Hearing My Mother’s Voice After 25 Years: The Day Reflekta Got Personal
This Too Shall Pass
Part of my mother left this earth 20 years ago.
But part of her stayed.
Powerfully. Persistently. Unshakably.
Nancy Lou Molnar wasn’t one to surrender. Diagnosed with polycythemia vera in her 30s, she was once pronounced dead.
She disagreed.
She chose prayer. She chose Christian Science.
And she chose to live—without stepping foot in a hospital again.
She gave us three more decades of meals, music, mischief, and maternal magic.
Which made her final day with us so damn hard.
It was late summer. She cooked. She sang.
The grandkids kicked soccer balls. There was laughter.
There was grilled corn. There was harmony.
And then, the goodbye.
She rolled down the car window,
put her hand on my elbow—gentle, knowing.
And said it:
“This too shall pass.”
Like an idiot, I thought she meant her illness.
Some new treatment. Some long-shot cure.
But she looked away. That mother’s look.
She wasn’t talking about healing.
She was talking about leaving the body behind—
not the spirit. Never the spirit.
She had been many things:
An actress on daytime TV.
A church soloist with a voice that could melt walls.
To me, she was the gold standard—of sound, of soul.
And now?
Her voice lives again.
Thanks to a few commercials from AARP.
Thanks to an LP of Make a Joyful Noise.
I’ve learned 47% of Americans regret not recording loved ones before they passed.

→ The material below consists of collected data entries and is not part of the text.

(* ===== verification/Thread.v ===== *)
(** Creating and starting threads ([kernel/thread.c]), on top of the scheduler. *)
From Stdlib Require Import ZArith Lia Bool.
From stdpp Require Import base numbers list gmap relations.
From S2P Require Import Prelude Dlist Timeout Sched.
Open Scope Z_scope.

(** What the scheduler sees of a thread's options is nothing; the timeout of a
    thread not in use is not in the timeout list. *)
Definition z_init_thread_base (priority initial_state : Z) (thread : k_thread) : k_thread :=
  mk_thread (s8 priority) 0 (u8 initial_state) (pended_on thread) (swap_return_value thread) (swap_data thread).

Definition schedule_new_thread (t : Z) (delay : k_timeout_t) (k : kernel) : kernel :=
  if K_TIMEOUT_EQ delay K_NO_WAIT then z_sched_start t k else z_add_thread_timeout t delay k.

(** The thread's stack and entry point are the architecture's. *)
Definition z_impl_k_thread_create (t prio : Z) (delay : k_timeout_t) (k : kernel) : kernel :=
  let k := upd_thread t (z_init_thread_base prio _THREAD_PRESTART) k in
  if negb (K_TIMEOUT_EQ delay K_FOREVER) then schedule_new_thread t delay k else k.

(** A thread object nothing refers to. *)
Record dormant (t : Z) (k : kernel) : Prop := {
  do_runq : t ∉ runq k;
  do_pended : pended_on (threads k t) = None;
  do_timeout : z_is_thread_timeout_active t k = false;
  do_idle : t <> idle_thread k;
  do_current : t <> current k }.

Section create.
Implicit Types (t p x n : Z) (k : kernel).

Definition new_thread t p k : kernel := upd_thread t (z_init_thread_base p _THREAD_PRESTART) k.

Lemma tbit_new t p x n k : 0 <= n < 8 -> tbit x n (new_thread t p k) = if x =? t then n =? 2 else tbit x n k.
Proof.
  intros Hn. unfold tbit. cbn -[Z.testbit]. destruct (Z.eqb_spec x t) as [->|]; [|done].
  cbn -[Z.testbit]. change (u8 _THREAD_PRESTART) with (BIT 2). by rewrite bit_testbit by lia.
Qed.

Lemma wf_new t p k : wf [] k -> dormant t k -> wf [] (new_thread t p k).
Proof.
  intros [H1 H2 H3 H4 H5 H6 H7 H8 H9 H10 H11 H12] [D1 D2 D3 D4 D5].
  assert (Hp : forall x, pended_on (threads (new_thread t p k) x) = pended_on (threads k x))
    by (intros x; cbn; by destruct (Z.eqb_spec x t) as [->|]).
  assert (Hr : forall x, x <> t -> z_is_thread_ready x (new_thread t p k) = z_is_thread_ready x k)
    by (intros x ?%Z.eqb_neq; rewrite !ready_bits, !tbit_new by lia; by case_match).
  assert (Ht : z_is_thread_ready t (new_thread t p k) = false)
    by (rewrite ready_bits, !tbit_new by lia; by rewrite Z.eqb_refl).
  split; try done.
  - eapply sorted_view; [|exact H2]. intros x Hx. cbn. by destruct (Z.eqb_spec x t) as [->|].
  - intros x. rewrite tbit_new by lia. destruct (Z.eqb_spec x t) as [->|]; [|apply H3]. by split.
  - intros x Hx. rewrite Hr by (by intros ->). by apply H4.
  - intros x _ Hi. destruct (decide (x = t)) as [->|]; [by rewrite Ht|]. rewrite Hr by done. apply H5; [set_solver|done].
  - intros w x. rewrite Hp. apply H7.
  - intros x w. rewrite Hp, tbit_new by lia. destruct (Z.eqb_spec x t) as [->|]; [by rewrite D2|apply H8].
  - rewrite Hp. apply H9.
  - intros x. rewrite tbit_new by lia. by destruct (x =? t).
Qed.

Lemma new_choice t p k : dormant t k -> choice_kept k (new_thread t p k).
Proof.
  intros [D1 D2 D3 D4 D5]. split; try done.
  - rewrite !prevented_bits, !tbit_new by lia. by rewrite (proj2 (Z.eqb_neq _ _) (not_eq_sym D5)).
  - unfold is_preempt, preempt. cbn. by rewrite (proj2 (Z.eqb_neq _ _) (not_eq_sym D5)).
Qed.

Lemma inv_new t p k : sched_inv k -> dormant t k -> sched_inv (new_thread t p k).
Proof.
  intros (H&Hc&Hu) Hd. split; [by apply wf_new|].
  split; [by eapply cache_ok_kept; [apply new_choice|]|].
  eapply current_ok_kept; [|exact Hu]. by apply current_kept_same.
Qed.

(** Starting it puts it, ready, into the run queue. *)
Lemma start_new t p k :
  sched_inv k -> dormant t k ->
  let k' := z_sched_start t (new_thread t p k) in
  sched_inv k' /\ t ∈ runq k' /\ prio (threads k' t) = s8 p /\ z_is_thread_timeout_active t k' = false /\
  (forall x, x <> t -> x ∈ runq k' <-> x ∈ runq k).
Proof.
  intros Hk Hd k'. destruct (inv_new t p k Hk Hd) as (Hw&Hc&Hu). pose proof Hd as [D1 D2 D3 D4 D5].
  assert (Hinv : sched_inv k') by (apply inv_start; [by split|done]). split; [done|].
  revert Hinv. unfold k', z_sched_start, z_has_thread_started, z_mark_thread_as_started, _THREAD_PRESTART.
  rewrite state_set_bit, tbit_new by lia. rewrite Z.eqb_refl. cbn [Z.eqb Pos.eqb negb]. intros _.
  set (k1 := z_reset_thread_states t (BIT 2) (new_thread t p k)).
  assert (Hr : z_is_thread_ready t k1 = true).
  { rewrite ready_bits. unfold k1. rewrite !tbit_reset, !tbit_new by lia. rewrite Z.eqb_refl.
    change (z_is_thread_timeout_active t _) with (z_is_thread_timeout_active t k). by rewrite D3. }
  assert (H1 : wf [t] k1) by (apply wf_clear_blocking; [by right; left|done|lia|exact Hw]).
  unfold ready_thread. rewrite Hr. set (k2 := z_mark_thread_as_queued t (_priq_run_add t k1)).
  assert (H2 : wf [] k2) by (by apply wf_enqueue).
  assert (Hv : k2 ≡ z_reschedule (update_cache false k2))
    by (etransitivity; [by eapply update_cache_view|apply reschedule_view]).
  rewrite (ve_runq _ _ Hv), (ve_prio _ _ Hv), (active_view _ _ _ Hv). cbn. unfold z_priq_dumb_add.
  rewrite Z.eqb_refl. split; [apply elem_of_insert_before; by left|]. split; [done|]. split; [done|].
  intros x Hx. rewrite elem_of_insert_before. naive_solver.
Qed.

(** With a delay it gets a timeout instead. *)
Lemma delay_new t p delay k :
  sched_inv k -> dormant t k -> K_TIMEOUT_EQ delay K_FOREVER = false ->
  let k' := z_add_thread_timeout t delay (new_thread t p k) in
  sched_inv k' /\ z_is_thread_timeout_active t k' = true.
Proof.
  intros Hk Hd Hf k'. destruct (inv_new t p k Hk Hd) as (Hw&Hc&Hu). pose proof Hd as [D1 D2 D3 D4 D5].
  assert (Hids : exists d, timeout_list (timeouts k') = insert_timeout (To_thread t) d (timeout_list (timeouts k))).
  { unfold k', z_add_thread_timeout, z_add_timeout. cbn. rewrite Hf. eexists. case_bool_decide; reflexivity. }
  destruct Hids as [d Hids]. split.
  - split; [|split].
    + eapply wf_not_ready; [by apply wf_add_timeout|]. left.
      rewrite ready_bits. change (tbit t 2 k') with (tbit t 2 (new_thread t p k)).
      rewrite tbit_new, Z.eqb_refl by lia. by rewrite orb_true_r.
    + exact Hc.
    + unfold current_ok. rewrite active_elem, Hids, bool_decide_eq_true, insert_timeout_ids, elem_of_cons.
      intros [[= ?]|Hin]; [done|]. apply Hu. by rewrite active_elem, bool_decide_eq_true.
  - rewrite active_elem, Hids. apply bool_decide_eq_true. rewrite insert_timeout_ids. by left.
Qed.
End create.

(** ** Properties *)

(** Creating a thread from an unused object keeps the scheduler's queues
    consistent.  Without a delay the thread is in the run queue with its priority;
    with a delay it is not, but its timeout runs; with [K_FOREVER] neither.  Every
    other thread is in the run queue exactly if it was. *)
Theorem thread_created (t p : Z) (delay : k_timeout_t) (k : kernel) (Hk : sched_inv k) (Hd : dormant t k) :
  let k' := z_impl_k_thread_create t p delay k in
  let now := K_TIMEOUT_EQ delay K_NO_WAIT in
  sched_inv k' /\ prio (threads k' t) = s8 p /\ (t ∈ runq k' <-> now = true) /\
  z_is_thread_timeout_active t k' = negb now && negb (K_TIMEOUT_EQ delay K_FOREVER) /\
  (forall x, x <> t -> x ∈ runq k' <-> x ∈ runq k).
Proof.
  cbn zeta. unfold z_impl_k_thread_create. fold (new_thread t p k). pose proof Hd as [D1 D2 D3 D4 D5].
  assert (Hp : prio (threads (new_thread t p k) t) = s8 p) by (cbn; by rewrite Z.eqb_refl).
  destruct (K_TIMEOUT_EQ delay K_FOREVER) eqn:Ef; cbn [negb].
  - assert (K_TIMEOUT_EQ delay K_NO_WAIT = false) as ->
      by (unfold K_TIMEOUT_EQ in *; apply Z.eqb_eq in Ef; by rewrite Ef).
    split; [by apply inv_new|]. repeat split; try done.
  - unfold schedule_new_thread. destruct (K_TIMEOUT_EQ delay K_NO_WAIT); cbn [negb andb].
    + destruct (start_new t p k Hk Hd) as (S1&S2&S3&S4&S5).
      by do 4 (split; [done|]).
    + destruct (delay_new t p delay k Hk Hd Ef) as [S1 S2]. split; [done|]. repeat split; try done.
Qed.

Lemma thread_created_witness :
  let k := kernel_boot 1 2 (fun _ => 0) in
  let k' := z_impl_k_thread_create 9 5 (mk_timeout 10) k in
  sched_inv k' /\ prio (threads k' 9) = 5 /\ (9 ∈ runq k' <-> false = true) /\
  z_is_thread_timeout_active 9 k' = true /\ (forall x, x <> 9 -> x ∈ runq k' <-> x ∈ runq k).
Proof.
  apply (thread_created 9 5 (mk_timeout 10) (kernel_boot 1 2 (fun _ => 0))); [by apply boot_inv|].
  split; [apply (bool_decide_eq_false _)|..]; vm_compute; done.
Defined.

Now that can change; thanks to Reflekta.
I chose to reintroduce her to someone who never met her:
the woman I love.
And when Nancy spoke—with that voice, faithful to the breath and timbre of her soul—we both cried.
I cried because I was hearing my mother for the first time in 20 years.

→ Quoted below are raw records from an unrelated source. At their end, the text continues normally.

(* ===== verification/Sem.v ===== *)
(** Kernel semaphores ([kernel/sem.c]). *)
From Stdlib Require Import ZArith Lia Bool.
From stdpp Require Import base numbers list sets relations.
From S2P Require Import Prelude Timeout Sched KObject.
Open Scope Z_scope.

Record k_sem := mk_sem { sem_wait_q : Z; count : Z; limit : Z }.

(** A semaphore and the kernel. *)
Record sem_world := mk_sem_world { sem : k_sem; sem_kernel : kernel }.

Section definitions.
Implicit Types (s : sem_world).

Definition set_count (n : Z) (x : k_sem) : k_sem := mk_sem (sem_wait_q x) n (limit x).

(** [k_sem_init]: the wait queue (at address [w]) is emptied too. *)
Definition z_impl_k_sem_init (w initial_count limit : Z) s : Z * sem_world :=
  if (limit =? 0) || (limit <? initial_count) then (- EINVAL, s)
  else (0, mk_sem_world (mk_sem w initial_count limit) (upd_waitq w [] (sem_kernel s))).

Definition z_impl_k_sem_give s : sem_world :=
  let '(x, k) :=
    match z_unpend_first_thread (sem_wait_q (sem s)) (sem_kernel s) with
    | (Some thread, k) =>
        let k := arch_thread_return_value_set thread 0 k in
        (sem s, z_ready_thread thread k)
    | (None, k) =>
        let n := count (sem s) in
        (set_count (u32 (n + (if negb (n =? limit (sem s)) then 1 else 0))) (sem s), k)
    end in
  mk_sem_world x (z_reschedule k).

Definition z_impl_k_sem_take (timeout : k_timeout_t) s : call * sem_world :=
  if 0 <? count (sem s) then (Ret 0, mk_sem_world (set_count (u32 (count (sem s) - 1)) (sem s)) (sem_kernel s))
  else if K_TIMEOUT_EQ timeout K_NO_WAIT then (Ret (- EBUSY), s)
  else (Pended, mk_sem_world (sem s) (z_pend_curr (Some (sem_wait_q (sem s))) timeout (sem_kernel s))).

Definition z_impl_k_sem_reset s : sem_world := mk_sem_world (set_count 0 (sem s)) (sem_kernel s).
Definition z_impl_k_sem_count_get s : Z := count (sem s).
End definitions.

Section semaphore.
Implicit Types (s : sem_world) (k : kernel).

Definition waiters s : list Z := waitqs (sem_kernel s) (sem_wait_q (sem s)).

(** Nobody waits while the count is positive. *)
Record sem_ok s : Prop := {
  so_sched : sched_inv (sem_kernel s);
  so_limit : 0 < limit (sem s) < 2 ^ 32;
  so_count : 0 <= count (sem s) <= limit (sem s);
  so_waiters : 0 < count (sem s) -> waiters s = [] }.

(** Who may call: a giver is not itself waiting on the semaphore, a thread that
    may wait is running and not the idle thread. *)
Definition giver_ok s : Prop := in_isr (sem_kernel s) = true \/ current (sem_kernel s) ∉ waiters s.
Definition taker_ok (timeout : k_timeout_t) s : Prop :=
  K_TIMEOUT_EQ timeout K_NO_WAIT = true \/
  (z_is_thread_ready (current (sem_kernel s)) (sem_kernel s) = true /\
   current (sem_kernel s) <> idle_thread (sem_kernel s)).

Lemma give_waiter t ts s :
  sem_ok s -> giver_ok s -> waiters s = t :: ts ->
  let s' := z_impl_k_sem_give s in
  sem_ok s' /\ sem s' = sem s /\ waiters s' = ts /\ retval t (sem_kernel s') = 0 /\
  (forall u, u <> sem_wait_q (sem s) -> waitqs (sem_kernel s') u = waitqs (sem_kernel s) u).
Proof.
  intros H Hg Hw s'. destruct H as [H1 H2 H3 H4]. pose proof H1 as (Hwf&_).
  pose proof (unpend_first_spec (sem_wait_q (sem s)) (sem_kernel s) Hwf) as Hu.
  assert (Hs : s' = z_impl_k_sem_give s) by done. unfold z_impl_k_sem_give in Hs.
  destruct (z_unpend_first_thread _ _) as [[t'|] k1] eqn:Eu; [|by destruct Hu as [_ E]; unfold waiters in Hw; congruence].
  destruct Hu as (E&_). unfold waiters in Hw. assert (t' = t) as -> by congruence.
  pose proof (wake_first_spec (sem_wait_q (sem s)) 0 t (sem_kernel s) k1 H1 Eu) as W.
  destruct W as (W1&W2&W3&W4&_).
  { destruct Hg as [Hg|Hg]; [by right|left]. intros ->. apply Hg. unfold waiters. rewrite Hw. by left. }
  rewrite Hs. unfold waiters. cbn [sem sem_kernel]. assert (E2 : ts = waitqs (z_reschedule
    (z_ready_thread t (arch_thread_return_value_set t 0 k1))) (sem_wait_q (sem s))) by congruence.
  split; [|done]. split; [done..|]. cbn [sem]. intros Hc. specialize (H4 Hc). unfold waiters in H4. congruence.
Qed.

Lemma give_nobody s :
  sem_ok s -> waiters s = [] ->
  let s' := z_impl_k_sem_give s in
  sem_ok s' /\ waiters s' = [] /\ count (sem s') = Z.min (count (sem s) + 1) (limit (sem s)) /\
  limit (sem s') = limit (sem s) /\ sem_wait_q (sem s') = sem_wait_q (sem s).
Proof.
  intros [H1 H2 H3 H4] Hw s'. pose proof H1 as (Hwf&_).
  pose proof (unpend_first_spec (sem_wait_q (sem s)) (sem_kernel s) Hwf) as Hu.
  assert (Hs : s' = z_impl_k_sem_give s) by done. unfold z_impl_k_sem_give in Hs. unfold waiters in Hw.
  destruct (z_unpend_first_thread _ _) as [[t'|] k1]; [by destruct Hu as (E&_); congruence|].
  destruct Hu as [-> _]. rewrite Hs. unfold waiters. cbn [sem sem_kernel set_count count limit sem_wait_q].
  assert (Hq : waitqs (z_reschedule (sem_kernel s)) (sem_wait_q (sem s)) = [])
    by (by rewrite (ve_waitqs _ _ (reschedule_view (sem_kernel s)))).
  assert (Hc : u32 (count (sem s) + (if negb (count (sem s) =? limit (sem s)) then 1 else 0)) =
               Z.min (count (sem s) + 1) (limit (sem s))).
  { destruct (Z.eqb_spec (count (sem s)) (limit (sem s))); cbn [negb]; rewrite u32_small by lia; lia. }
  rewrite Hc. split; [|done]. split; cbn [sem sem_kernel set_count count limit sem_wait_q]; try done;
    [by apply inv_reschedule|lia].
Qed.

Lemma take_spec timeout s :
  sem_ok s -> taker_ok timeout s ->
  let '(r, s') := z_impl_k_sem_take timeout s in
  sem_ok s' /\ limit (sem s') = limit (sem s) /\ sem_wait_q (sem s') = sem_wait_q (sem s) /\
  if 0 <? count (sem s) then r = Ret 0 /\ count (sem s') = count (sem s) - 1 /\ sem_kernel s' = sem_kernel s
  else if K_TIMEOUT_EQ timeout K_NO_WAIT then r = Ret (- EBUSY) /\ s' = s
  else r = Pended /\ sem s' = sem s /\ waiters s' ≡ₚ current (sem_kernel s) :: waiters s /\
       retval (current (sem_kernel s)) (sem_kernel s') = - EAGAIN.
Proof.
  intros H Ht. pose proof H as [H1 H2 H3 H4]. unfold z_impl_k_sem_take.
  destruct (Z.ltb_spec 0 (count (sem s))) as [Hc|Hc].
  - rewrite u32_small by lia. split; [|done]. split; cbn; [done|done|lia|]. intros _. by apply H4.
  - destruct (K_TIMEOUT_EQ timeout K_NO_WAIT) eqn:E; [done|].
    destruct Ht as [Ht|[Hr Hi]]; [congruence|].
    destruct (pend_curr_spec (sem_wait_q (sem s)) timeout (sem_kernel s) H1 Hr Hi) as (P1&P2&_&P4&_).
    split; [|done]. split; cbn; [done|done|done|lia].
Qed.
End semaphore.

(** ** Tokens *)

(** What a step does with a token: it is stored, handed to a waiter, lost at the
    limit, or taken. *)
Inductive token := Stored | Handed (t : Z) | Lost | Taken | NoToken.

Definition give_token (s : sem_world) : token :=
  match waiters s with
  | t :: _ => Handed t
  | [] => if count (sem s) =? limit (sem s) then Lost else Stored
  end.
Definition take_token (r : call) : token := match r with Ret 0 => Taken | _ => NoToken end.

(** Calls in any order; in between the kernel may do anything that keeps its
    invariant and at most takes waiters off, as timeouts do. *)
Inductive sem_step : sem_world -> token -> sem_world -> Prop :=
| ss_give s : giver_ok s -> sem_step s (give_token s) (z_impl_k_sem_give s)
| ss_take timeout s r s' :
    taker_ok timeout s -> z_impl_k_sem_take timeout s = (r, s') -> sem_step s (take_token r) s'
| ss_kernel k s :
    sched_inv k -> sublist (waitqs k (sem_wait_q (sem s))) (waiters s) ->
    sem_step s NoToken (mk_sem_world (sem s) k).

Inductive sem_run : sem_world -> list token -> sem_world -> Prop :=
| sr_nil s : sem_run s [] s
| sr_cons s e s1 es s2 : sem_step s e s1 -> sem_run s1 es s2 -> sem_run s (e :: es) s2.

Definition given (e : token) : Z := match e with Stored | Handed _ => 1 | _ => 0 end.
Definition received (e : token) : Z := match e with Taken | Handed _ => 1 | _ => 0 end.
Fixpoint total_of (f : token -> Z) (es : list token) : Z :=
  match es with [] => 0 | e :: es => f e + total_of f es end.

Lemma sem_step_tokens s e s' :
  sem_ok s -> sem_step s e s' ->
  sem_ok s' /\ limit (sem s') = limit (sem s) /\ count (sem s') + received e = count (sem s) + given e.
Proof.
  intros H Hs. pose proof H as [H1 H2 H3 H4]. destruct Hs as [s Hg|timeout s r s' Ht He|k s Hk Hw].
  - unfold give_token. destruct (waiters s) as [|t ts] eqn:Ew.
    + destruct (give_nobody s H Ew) as (G1&_&G3&G4&_). rewrite G3, G4. split; [done|]. split; [done|].
      destruct (Z.eqb_spec (count (sem s)) (limit (sem s))); cbn [given received take_token]; lia.
    + destruct (give_waiter t ts s H Hg Ew) as (G1&G2&_). rewrite G2. split; [done|]. split; [done|]. cbn [given received take_token]. lia.
  - pose proof (take_spec timeout s H Ht) as T. rewrite He in T. destruct T as (T1&T2&_&T3).
    split; [done|]. split; [done|]. destruct (0 <? count (sem s)).
    + destruct T3 as (->&->&_). cbn [given received take_token]. lia.
    + destruct (K_TIMEOUT_EQ _ _); [destruct T3 as [-> ->]|destruct T3 as (->&->&_)];
        change (take_token _) with NoToken; cbn [given received take_token]; lia.
  - split; [|cbn; split; [done|lia]]. split; cbn; try done. intros Hc. unfold waiters. cbn.
    rewrite (H4 Hc) in Hw. by apply sublist_nil_r in Hw.
Qed.

(** ** Properties *)

(** Tokens of a semaphore are conserved over any sequence of gives, takes and
    kernel activity: the count plus the tokens received (by takes that returned 0
    and by waiters that were woken) is the initial count plus the tokens given and
    not lost at the limit.  The count stays within the limit and nobody waits
    while it is positive. *)
Theorem sem_conserves_tokens (s s' : sem_world) (es : list token) (Hok : sem_ok s) (Hr : sem_run s es s') :
  sem_ok s' /\ limit (sem s') = limit (sem s) /\
  count (sem s') + total_of received es = count (sem s) + total_of given es.
Proof.
  induction Hr as [s|s e s1 es s2 He _ IH]; [done|].
  destruct (sem_step_tokens s e s1 Hok He) as (S1&S2&S3). destruct (IH S1) as (I1&I2&I3).
  cbn [total_of]. split; [done|]. split; [congruence|lia].
Qed.

(** Each semaphore call: giving hands the token to the waiter in front, which
    returns 0 from its take, or else raises the count up to the limit; taking
    succeeds while the count is positive, else returns [-EBUSY] or makes the
    caller wait, to return [-EAGAIN] unless woken by a give. *)
Theorem sem_give_take_behaviour (timeout : k_timeout_t) (s : sem_world) (Hok : sem_ok s)
    (Hg : giver_ok s) (Ht : taker_ok timeout s) :
  (let s' := z_impl_k_sem_give s in
   match waiters s with
   | t :: ts => sem s' = sem s /\ waiters s' = ts /\ retval t (sem_kernel s') = 0
   | [] => waiters s' = [] /\ count (sem s') = Z.min (count (sem s) + 1) (limit (sem s))
   end) /\
  (let '(r, s') := z_impl_k_sem_take timeout s in
   if 0 <? count (sem s) then r = Ret 0 /\ count (sem s') = count (sem s) - 1 /\ sem_kernel s' = sem_kernel s
   else if K_TIMEOUT_EQ timeout K_NO_WAIT then r = Ret (- EBUSY) /\ s' = s
   else r = Pended /\ sem s' = sem s /\ waiters s' ≡ₚ current (sem_kernel s) :: waiters s /\
        retval (current (sem_kernel s)) (sem_kernel s') = - EAGAIN).
Proof.
  split.
  - destruct (waiters s) as [|t ts] eqn:Ew.
    + destruct (give_nobody s Hok Ew) as (_&?&?&_). done.
    + destruct (give_waiter t ts s Hok Hg Ew) as (_&?&?&?&_). done.
  - pose proof (take_spec timeout s Hok Ht) as T. destruct (z_impl_k_sem_take timeout s) as [r s'].
    by destruct T as (_&_&_&?).
Qed.

(** A semaphore made by [k_sem_init]. *)
Lemma init_sem_ok w n l s :
  sched_inv (sem_kernel s) -> waitqs (sem_kernel s) w = [] -> 0 <= n <= l -> 0 < l < 2 ^ 32 ->
  (z_impl_k_sem_init w n l s).1 = 0 /\ sem_ok (z_impl_k_sem_init w n l s).2.
Proof.
  intros Hk Hw Hn Hl. unfold z_impl_k_sem_init.
  assert ((l =? 0) || (l <? n) = false) as -> by (apply orb_false_iff; lia). split; [done|].
  split; cbn [sem sem_kernel count limit snd]; [|lia|lia|].
  - eapply inv_step; [exact Hk| | |]; [|by split|by apply current_kept_same].
    split; try done. intros u. cbn. destruct (Z.eqb_spec u w) as [->|]; done.
  - intros _. unfold waiters. cbn. by rewrite Z.eqb_refl.
Qed.

(** One giver, two takers: the second take waits and gets the second token. *)
Definition example_sem : sem_world :=
  (z_impl_k_sem_init 300 1 4 (mk_sem_world (mk_sem 0 0 0) (kernel_boot 1 2 (fun _ => 0)))).2.
Definition example_sem1 : sem_world := (z_impl_k_sem_take K_FOREVER example_sem).2.
Definition example_sem2 : sem_world := (z_impl_k_sem_take K_FOREVER example_sem1).2.
Definition example_sem3 : sem_world := mk_sem_world (sem example_sem2) (z_arm_pendsv (sem_kernel example_sem2)).

Lemma example_sem_ok : sem_ok example_sem.
Proof.
  apply (proj2 (init_sem_ok 300 1 4 (mk_sem_world (mk_sem 0 0 0) (kernel_boot 1 2 (fun _ => 0)))
    (boot_inv 1 2 (fun _ => 0) ltac:(done)) eq_refl ltac:(lia) ltac:(lia))).
Qed.

Lemma example_runs : z_is_thread_ready 1 (sem_kernel example_sem) = true /\ 1 <> idle_thread (sem_kernel example_sem).
Proof. by vm_compute. Qed.

Lemma take_result timeout s r :
  (z_impl_k_sem_take timeout s).1 = r -> z_impl_k_sem_take timeout s = (r, (z_impl_k_sem_take timeout s).2).
Proof. intros <-. apply surjective_pairing. Qed.

Lemma example_sem_run :
  sem_run example_sem [Taken; NoToken; NoToken; Handed 1] (z_impl_k_sem_give example_sem3).
Proof.
  assert (K : sched_inv (sem_kernel example_sem3)).
  { apply inv_pendsv. destruct (pend_curr_spec 300 K_FOREVER (sem_kernel example_sem)) as [K _];
      [apply example_sem_ok|apply example_runs..|exact K]. }
  assert (T1 := take_result K_FOREVER example_sem (Ret 0) ltac:(vm_compute; reflexivity)).
  assert (T2 := take_result K_FOREVER example_sem1 Pended ltac:(vm_compute; reflexivity)).
  assert (W : bool_decide (waiters example_sem3 = waiters example_sem2) = true) by (vm_compute; reflexivity).
  apply bool_decide_eq_true in W. assert (E : give_token example_sem3 = Handed 1) by (vm_compute; reflexivity).
  eapply sr_cons; [apply (ss_take K_FOREVER _ (Ret 0) example_sem1); [right; apply example_runs|exact T1]|].
  eapply sr_cons; [apply (ss_take K_FOREVER _ Pended example_sem2); [right; apply example_runs|exact T2]|].
  eapply sr_cons; [apply (ss_kernel (sem_kernel example_sem3) example_sem2 K)|].
  { change (sublist (waiters example_sem3) (waiters example_sem2)). by rewrite W. }
  eapply sr_cons; [rewrite <- E; apply (ss_give example_sem3)|apply sr_nil].
  right. apply (bool_decide_eq_false _). by vm_compute.
Qed.

Lemma sem_conserves_tokens_witness :
  let s' := z_impl_k_sem_give example_sem3 in
  sem_ok s' /\ limit (sem s') = limit (sem example_sem) /\
  count (sem s') + total_of received [Taken; NoToken; NoToken; Handed 1] =
  count (sem example_sem) + total_of given [Taken; NoToken; NoToken; Handed 1].
Proof. apply (sem_conserves_tokens example_sem _ _ example_sem_ok example_sem_run). Defined.

Lemma sem_give_take_behaviour_witness :
  count (sem (z_impl_k_sem_give example_sem)) = 2 /\ (z_impl_k_sem_take K_NO_WAIT example_sem).1 = Ret 0.
Proof.
  pose proof (sem_give_take_behaviour K_NO_WAIT example_sem example_sem_ok) as [G T].
  - right. apply (bool_decide_eq_false _). by vm_compute.
  - by left.
  - split; [apply G|]. destruct (z_impl_k_sem_take K_NO_WAIT example_sem). apply T.
Defined.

She cried because she saw what it did to me.
But don’t get me wrong—those were tears of joy.
And I’ve done it again and again.
Some mornings I imagine hearing her sing Puccini while I pour my coffee.
Some nights, I dream of her tucking in my daughter with Somewhere Over the Rainbow.
I’ve never been part of anything so beautiful.
And I don’t think my mother was wrong when she said:
“This too shall pass.”
She was just more right than I ever could have imagined.